Leaf chemical analysis

Leaf material from each of the browsed species was collected for chemical analysis. The leaf samples were taken from five unbrowsed trees (below 1.5 m above ground) per species (A. nilotica, A. karroo, D. cinerea, S. tenuinervis and Z. mucronata). The leaf samples were air dried prior to oven drying at 60°C for 48 h. The leaf samples were then milled to pass through a 1.0 mm mesh using a Wiley mill and then analysed for CP, fibre (acid and neutral detergent fibre), TP and CT concentration.

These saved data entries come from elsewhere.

Definition write_action (action : gyp_action) (s : writing) : result writing :=
  let name := StringToMakefileVariable (chars (qualified_target w) ++ chars "_" ++ action_name action) in
  let dirs := output_dirs (action_outputs action) in
  let s := if action_as_sources action then add_sources (action_outputs action) s else s in
  let command := hardcode_target (mkdir dirs ++ EncodePOSIXShellList (action_command action)) in
  let outs := Absolutify <$> action_outputs action in
  output ← first_of outs;
  _ ← assert (forallb no_space (action_inputs action));
  _ ← assert (forallb no_space outs);
  do_cmd ← WriteDoCmd outs (Sourceify <$> (Absolutify <$> action_inputs action)) name None;
  let outputs_variable := chars "action_" ++ name ++ chars "_outputs" in
  Ok (add_output (chars "$(" ++ outputs_variable ++ chars ")")
    (put ([Ln (chars "### Rules for action " ++ [double_quote] ++ action_name action ++ [double_quote] ++ chars ":");
           Ln (chars "quiet_cmd_" ++ name ++ chars " = ACTION " ++ default name (action_message action) ++ chars " $@");
           Ln (chars "cmd_" ++ name ++ chars " = " ++ library_path ++ cd_action ++ command);
           Ln [];
           Ln (QuoteSpaces output quoted_space ++ chars ": obj := $(abs_obj)");
           Ln (QuoteSpaces output quoted_space ++ chars ": builddir := $(abs_builddir)")]
          ++ do_cmd
          ++ [Ln (outputs_variable ++ chars " := " ++ words outs); Ln []]) s)).

Definition WriteActions (acts : list gyp_action) (s : writing) : result writing :=
  s ← for_each acts s write_action; Ok (put [Ln []] s).

(** ** Rules *)

(** The length of what [\$\([^ ]* \$<\)] matches at the start of a text. *)
Definition spaced_variable (s : text) : option nat :=
  if lstarts (chars "$(") s then
    let '(name, rest) := span (λ c, negb (c ==? " "%char)) (drop 2 s) in
    if lstarts (chars " $<)") rest then Some (2 + length name + 4) else None
  else None.
Fixpoint drop_spaced_variables (skip : nat) (s : text) : text :=
  match s with
  | [] => []
  | c :: r =>
      match skip with
      | S skip => drop_spaced_variables skip r
      | 0 => match spaced_variable s with
             | Some n => drop_spaced_variables (pred n) r
             | None => c :: drop_spaced_variables 0 r
             end
      end
  end.

Definition write_rule_source (rule : gyp_rule) (name : text) (rule_source : text) (st : nat * list text * writing) :
    result (nat * list text * writing) :=
  let '(count, all_outputs, s) := st in
  let numbered := name ++ chars "_" ++ chars (str_of_int (Z.of_nat count)) in
  let '(dirname, basename) := p_split rule_source in
  let root := (p_splitext basename).1 in
  outs ← map_result (λ out, ExpandInputRoot out root dirname) (rule_outputs rule);
  let dirs := output_dirs outs in
  let s := if rule_as_sources rule then add_sources outs s else s in
  let ins := Sourceify <$> (Absolutify <$> (rule_source :: rule_inputs rule)) in
  let acts := (chars "$(call do_cmd," ++ numbered ++ chars ")")
              :: (if name ==? chars "resources_grit" then [chars "@touch --no-create $@"] else []) in
  let outs := Absolutify <$> outs in
  output ← first_of outs;
  make_rule ← MakeRule {| outputs := outs; inputs := ins ++ [chars "FORCE_DO_CMD"]; actions := acts; comment := None;
                          order_only := false; force := false; phony := false |};
  _ ← assert (forallb (λ o, no_space (drop_spaced_variables 0 o)) outs);
  action ← (match rule_action rule with Some action => Ok action | None => Err (KeyError "action") end);
  action ← map_result (λ ac, ExpandInputRoot ac root dirname) action;
  Ok (S count, all_outputs ++ outs,
      put ([Ln (output ++ chars ": obj := $(abs_obj)"); Ln (output ++ chars ": builddir := $(abs_builddir)")]
           ++ make_rule
           ++ [Ln (chars "all_deps += " ++ words outs);
               Ln (chars "cmd_" ++ numbered ++ chars " = " ++ library_path ++ cd_action ++ hardcode_target (mkdir dirs)
                   ++ hardcode_target (EncodePOSIXShellList action));
               Ln (chars "quiet_cmd_" ++ numbered ++ chars " = RULE " ++ numbered ++ chars " $@");
               Ln []]) s).

Definition write_rule (rule : gyp_rule) (s : writing) : result writing :=
  let name := StringToMakefileVariable (chars (qualified_target w) ++ chars "_" ++ rule_name rule) in
  '(_, all_outputs, s) ← for_each (rule_sources rule) (0, [], put [Ln (chars "### Generated for rule " ++ name ++ chars ":")] s)
                           (write_rule_source rule name);
  let outputs_variable := chars "rule_" ++ name ++ chars "_outputs" in
  Ok (add_output (chars "$(" ++ outputs_variable ++ chars ")")
    (put [Text (WriteList all_outputs outputs_variable [] QuoteIfNecessary);
          Ln (chars "### Finished generating for rule: " ++ name); Ln []] s)).

Definition WriteRules (rules : list gyp_rule) (s : writing) : result writing :=
  s ← for_each rules s write_rule; Ok (put [Ln (chars "### Finished generating for all rules"); Ln []] s).

(** ** Copies *)

Definition write_copy (destination p : text) (st : list text * writing) : result (list text * writing) :=
  let '(outs, s) := st in
  let p := Sourceify (Absolutify p) in
  let output := Sourceify (Absolutify (p_join destination (p_basename p))) in
  do_cmd ← WriteDoCmd [output] [p] (chars "copy") None;
  Ok (outs ++ [output], put do_cmd s).

Definition WriteCopies (copies : list gyp_copy) (s : writing) : result writing :=
  let variable := StringToMakefileVariable (chars (qualified_target w) ++ chars "_copies") in
  '(outs, s) ← for_each copies ([], put [Ln (chars "### Generated for copy rule.")] s)
                 (λ copy st, for_each (copy_files copy) st (write_copy (copy_destination copy)));
  Ok (add_output (chars "$(" ++ variable ++ chars ")")
    (put [Ln (variable ++ chars " = " ++ words ((λ o, QuoteSpaces o quoted_space) <$> outs)); Ln []] s)).

(** ** Sources *)

Definition List_ (l : list text) (variable : text) : statement := Text (WriteList l variable [] QuoteIfNecessary).

Definition write_config (configname : string) (c : config) : list statement :=
  let variable (prefix : text) := prefix ++ chars configname in
  [Text (WriteList (defines c) (variable (chars "DEFS_")) (chars "-D") EscapeCppDefine);
   Ln (chars "# Flags passed to all source files."); List_ (cflags c) (variable (chars "CFLAGS_"));
   Ln (chars "# Flags passed to only C files."); List_ (cflags_c c) (variable (chars "CFLAGS_C_"));
   Ln (chars "# Flags passed to only C++ files."); List_ (cflags_cc c) (variable (chars "CFLAGS_CC_"));
   Text (WriteList (Sourceify <$> (Absolutify <$> include_dirs c)) (variable (chars "INCS_")) (chars "-I") QuoteIfNecessary)].

(** [for configname in sorted(configs.keys())] *)
Definition for_configs (configs : list (string * config)) (f : string → config → list statement) : list statement :=
  concat (omap (λ name, f name <$> dict_get configs name) (str_sorted (dict_keys configs))).

Definition quoted_title : text := [double_quote] ++ chars "Target-specific Variable Values" ++ [double_quote].
Definition OBJS : text := chars "$(OBJS)".
Definition order_only_on_objs (deps : list text) (note : text) : result (list statement) :=
  if deps ==? [] then Ok [] else order_rule [OBJS] deps note.

(** What is written, and what is appended to [extra_link_deps]. *)
Definition WriteSources (configs : list (string * config)) (deps srcs extra_outs : list text) :
    result (list statement * list text) :=
  let compilable := filter (λ s, Compilable s = true) srcs in
  let objs := Objectify <$> (Absolutify <$> (Target <$> compilable)) in
  _ ← assert (forallb no_space objs);
  on_deps ← order_only_on_objs deps (chars "Make sure our dependencies are built before any of us.");
  on_outputs ← order_only_on_objs extra_outs (chars "Make sure our actions/rules run before any of us.");
  Ok (for_configs configs write_config
      ++ [List_ objs (chars "OBJS"); Ln (chars "# Add to the list of files we specially track dependencies for.");
          Ln (chars "all_deps += $(OBJS)"); Ln []]
      ++ on_deps ++ on_outputs
      ++ (if objs ==? [] then [] else
           [Ln (chars "# CFLAGS et al overrides must be target-local." ++ [nl]
                ++ chars "# See " ++ quoted_title ++ chars " in the GNU Make manual.");
            Ln (chars "$(OBJS): TOOLSET := $(TOOLSET)");
            Ln (chars "$(OBJS): GYP_CFLAGS := $(DEFS_$(BUILDTYPE)) $(INCS_$(BUILDTYPE))  $(CFLAGS_$(BUILDTYPE)) $(CFLAGS_C_$(BUILDTYPE))");
            Ln (chars "$(OBJS): GYP_CXXFLAGS := $(DEFS_$(BUILDTYPE)) $(INCS_$(BUILDTYPE))  $(CFLAGS_$(BUILDTYPE)) $(CFLAGS_CC_$(BUILDTYPE))")])
      ++ [Ln []],
      (if objs ==? [] then [] else [OBJS]) ++ filter (λ s, Linkable s = true) srcs).

(** The suffix rules that [__init__] prepares: for the source directory, for the object directory of the toolset, and for that of all. *)
Definition suffix_rule (dir : text) (ext cmd : text) : text :=
  chars "$(obj).$(TOOLSET)/$(TARGET)/%.o: " ++ dir ++ chars "/%" ++ ext ++ chars " FORCE_DO_CMD" ++ [nl; tab]
  ++ chars "@$(call do_cmd," ++ cmd ++ chars ",1)" ++ [nl].
Definition suffix_rules (dir : text) (extensions : list text) : list statement :=
  omap (λ ext, (λ cmd, Ln (suffix_rule dir ext cmd)) <$> dict_get COMPILABLE_EXTENSIONS ext) extensions.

Each chemical component was expressed as a percent of the sample dry matter. Nitrogen (N) concentration was determined using the Kjeldahl method [37] and converted to crude protein (N x 6.25). Neutral detergent fibre and ADF were determined according to van Soest et al. [38] using the ANKOM Technology. Phenolic compounds were extracted and TP and CT concentrations determined. Total phenolic concentration was determined using the Folin-Ciocalteau method [39]. Gallic acid (0.5mg/ml) was used as a standard and the TP concentration was expressed as gallic acid equivalents (GAE). Condensed tannins concentration was determined using the butanol-HCl method and expressed as leucocyanidin equivalent [38]. Dry matter digestibility was estimated using the formula: DMD% = 83.58–0.824 ADF % + 2.626 N% [40].